In any case, I’m grumpy. I’m all for metaphor, but can we make it relevant, please? Isn’t that the point of symbolism? This is why I’ve made my own calendar and why it doesn’t center humanity. This is the time of year that animals are nesting and giving birth — after mating weeks or months ago. This is when the first pale green washes over field and forest, but there aren’t many leaves yet. This is when daylight is longer than night and cold-tolerant plants are starting to get busy converting all that light into sugar, though nobody else is awake just yet. In the garden there are exotic blooms, but there are few other flowers until later in May. There are no butterflies except the mourning cloaks and cabbage whites, perhaps the occasional skipper. Spring is not a buggy time. Because there isn’t much to eat yet. Not for most life-forms. Spring is a scary time of dearth and death. Most of all those infant animals and sprouting plants will die in the next few weeks — along with a fair number of the aged and infirm.

Our stories tell a completely opposite tale, a spring of blossoms and honey and abundant food. In my part of the world, the bees have only been out for a few days and the veg garden hasn’t even germinated yet, much less produced anything. We’re so busy with our stories that we don’t seem to notice that they reference nothing in the real world. Of course, that’s true of most things in our culture. But it’s irksome when we claim to reverence nature… and don’t seem to even see what nature is doing.
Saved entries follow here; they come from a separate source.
(* ===== verification/ErdText.v ===== *)
(** * common/endorsement/endorsement_text.cpp: the text form of requirement trees

    [toString] prints a tree and [fromString] parses one.  The three printers
    and the three parsers of the source (endorsement sub-trees, message
    sub-trees, whole trees) share the code for the connectives and differ in
    their predicates; the shared part is one definition over the type of
    leaves.

    The parser's [text] and [pos] are its remaining input: [pos] is the length
    of the text minus the length of what remains.  The recursion is bounded by
    a fuel of one more than the length of the text, which [fromString_total]
    shows to be enough for every text. *)

From S2P Require Import Prelude Proto.

(** ** Printing *)
Definition kHexChars : bytes := bs "0123456789abcdef".

Definition isHexChar (c : ascii) : bool := is_hex c.

(** [kHexChars[byte >> 4]] and [kHexChars[byte & 0x0F]]. *)
Definition hex_pair (c : ascii) : bytes :=
  [hex_char (Z.shiftr (byte_val c) 4); hex_char (Z.land (byte_val c) 15)].

Definition bytesToHex (l : bytes) : bytes := l ≫= hex_pair.

Definition bytesToUUID (l : bytes) : Res bytes :=
  if negb (size_of l =? 16) then throw_runtime "UUID field must be exactly 16 bytes"
  else
    let group from len := bytesToHex (take len (drop from l)) in
    Ok (group 0%nat 4%nat ++ dash :: group 4%nat 2%nat ++ dash :: group 6%nat 2%nat
          ++ dash :: group 8%nat 2%nat ++ dash :: group 10%nat 6%nat).

(** The pairs of hexadecimal digits of [uuidToBytes]; [hexVal] throws on any
    other character. *)
Definition hexVal (c : ascii) : Res Z :=
  match hex_val c with
  | Some v => Ok v
  | None => Throw (RuntimeError (bs "invalid hex char in UUID: " ++ [c]))
  end.

Definition joinNibbles (hi lo : Z) : ascii := byte_of (Z.lor (Z.shiftl hi 4) lo).

Fixpoint decodePairs (hex : bytes) : Res bytes :=
  match hex with
  | c :: d :: hex' =>
      hi ← hexVal c; lo ← hexVal d; rest ← decodePairs hex'; Ok (joinNibbles hi lo :: rest)
  | _ => Ok []
  end.

Definition uuidToBytes (uuid : bytes) : Res bytes :=
  let hex := filter (fun c => c <> dash) uuid in
  if negb (size_of hex =? 32) then throw_runtime "invalid UUID: expected 32 hex chars"
  else decodePairs hex.

Section Append.
Context {L : Type} (appendLeaf : L -> Res bytes).

(** The loop of [appendNary] after the first term. *)
Definition appendMore (append : Ast L -> Res bytes) : list (Ast L) -> Res bytes :=
  fix more ts :=
    match ts with
    | [] => Ok []
    | term :: ts' => s ← append term; rest ← more ts'; Ok (bs ", " ++ s ++ rest)
    end.
(** Finding.  The payload of a service message whose type is not linked
    into the program (or does not parse) is not hashed: only its type url is. *)
Theorem unresolved_payload_not_covered m url v v' :
  UnpackGenerated (AnyMsg.mk url v) = None -> UnpackGenerated (AnyMsg.mk url v') = None ->
  hashServiceMessage (AnyMsg.mk url v) = hashServiceMessage (AnyMsg.mk url v')
  /\ (RSPMessage.service_message m = Some (AnyMsg.mk url v) ->
      exists m', RSPMessage.service_message m' = Some (AnyMsg.mk url v') /\ hashRSPMessage m' = hashRSPMessage m).
Proof.
  intros Hv Hv'. assert (He : hashServiceMessage (AnyMsg.mk url v) = hashServiceMessage (AnyMsg.mk url v')).
  { unfold hashServiceMessage. by rewrite Hv, Hv'. }
  split; [done|]. intros Hs. destruct m as [d s t c a n g es ids fs]. cbn in Hs. subst a.
  exists (RSPMessage.mk d s t c (Some (AnyMsg.mk url v')) n g es ids fs). split; [done|].
  unfold hashRSPMessage. cbn [RSPMessage.core_message RSPMessage.destination RSPMessage.source RSPMessage.nonce
    RSPMessage.trace RSPMessage.endorsements RSPMessage.identities RSPMessage.encrypted_fields
    RSPMessage.service_message if_present]. by rewrite He.
Qed.
End Uncovered.

(** Finding.  A list of identities is hashed without delimiters between
    its elements, so moving a public key from one identity to the next leaves
    the signed bytes unchanged. *)
Theorem identity_list_ambiguous nonce key :
  counted hashIdentity [Identity.mk (Some nonce) None None; Identity.mk None (Some key) None]
  = counted hashIdentity [Identity.mk (Some nonce) (Some key) None; Identity.mk None None None].
Proof.
  unfold counted, hashIdentity.
  cbn [size_of List.length mbind list_bind Identity.nonce Identity.public_key Identity.boot_id if_present].
  by rewrite !app_nil_r, <- !app_assoc.
Qed.

#[export] Instance toy_codec_laws : HashCodecLaws ToyCodec.toy_codec.
Proof.
  refine {| ParseTree := ToyCodec.parse |}. intros t b Hs. destruct t; cbn in Hs; try discriminate Hs; by injection Hs as <-.
Defined.

#[local] Existing Instances ToyCodec.toy_codec ToyCrypto.toy.

Lemma computeMessageHash_binding_witness :
  (covered (ToyCodec.ping 1) = covered (ToyCodec.ping 1)
   /\ payload_stream <$> RSPMessage.service_message (ToyCodec.ping 1)
      = payload_stream <$> RSPMessage.service_message (ToyCodec.ping 1))
  \/ (exists x y, hashRSPMessage (ToyCodec.ping 1) = Ok x
        /\ hashRSPMessage (ToyCodec.ping 1) = Ok y /\ x <> y /\ sha256 x = sha256 y).
Proof.
  assert (Hok : message_ok (ToyCodec.ping 1)).
  { unfold message_ok. split_and!.
    - vm_compute. reflexivity.
    - vm_compute. reflexivity.
    - cbn. unfold PingRequest_ok, is_u32, is_u64. cbn. split_and!; [vm_compute; reflexivity|lia..].
    - vm_compute. reflexivity.
    - split; [vm_compute; reflexivity|constructor].
    - split; [vm_compute; reflexivity|]. apply Forall_singleton. split; [|by eexists].
      split_and!; try exact I. cbn. unfold PublicKey_ok, is_i32, P256. cbn. split; [lia|vm_compute; reflexivity].
    - split; [vm_compute; reflexivity|constructor].
    - vm_compute. reflexivity. }
  eapply (computeMessageHash_binding (ToyCodec.ping 1) (ToyCodec.ping 1) _ Hok Hok);
    reflexivity.
Defined.

Lemma unresolved_payload_not_covered_witness :
  hashServiceMessage (AnyMsg.mk (bs "t/other") (bs "pay 1")) = hashServiceMessage (AnyMsg.mk (bs "t/other") (bs "pay 9")).
Proof.
  apply (unresolved_payload_not_covered RSPMessage.empty (bs "t/other") (bs "pay 1") (bs "pay 9")); reflexivity.
Defined.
It’s like the ‘three faces of the moon’ thing when the moon has four phases and the full moon is not one of them. If we’re part of a nature religion, it seems to me that the least we could do is pay attention to nature — and stop forcing time into our irrelevant stories.

Ah well, I’m just being a grumpy old witch. I should be happy because it’s spring… And, despite the weather in certain parts right now, summer is just around the corner.

But then… I suppose the teens with trucks will be extra exasperating in May…


©Elizabeth Anker

3 thoughts on “The Daily: 18 April 2023”

  1. Spring is so inconsistent. But then so is every month these days. I guess I’m getting old because I really like consistency. I can identify with your lack of rain issue and the carrying of the buckets.

    Liked by 1 person

  2. In my part of the southern hemisphere there is no definite ‘sign’ that one season has changed to the next until we are well into it. There are no images that stand out for one season or another: it is either very hot or rather cold; the countryside can be brown during a summer drought or green in the middle of winter thanks to some unseasonable rain; the sky is generally clear and blue in autumn – it is the leaves eddying about the streets that remind you that winter is about to settle in. I hear you wish about the robins … here the hadeda ibises roar at around 4.30 a.m. in the summer – now they only call at around six. What bliss!

    Liked by 1 person

    1. I just wanted to say thank you for taking the time to write so frequently. I love hearing what is happening in places I’ve never been. Good for perspective. But more importantly, it just reinforces the point that there is no one way to be in the world. There are similarities — hadeda ibises! funny! glad THAT isn’t happening here! — but every place has its own path.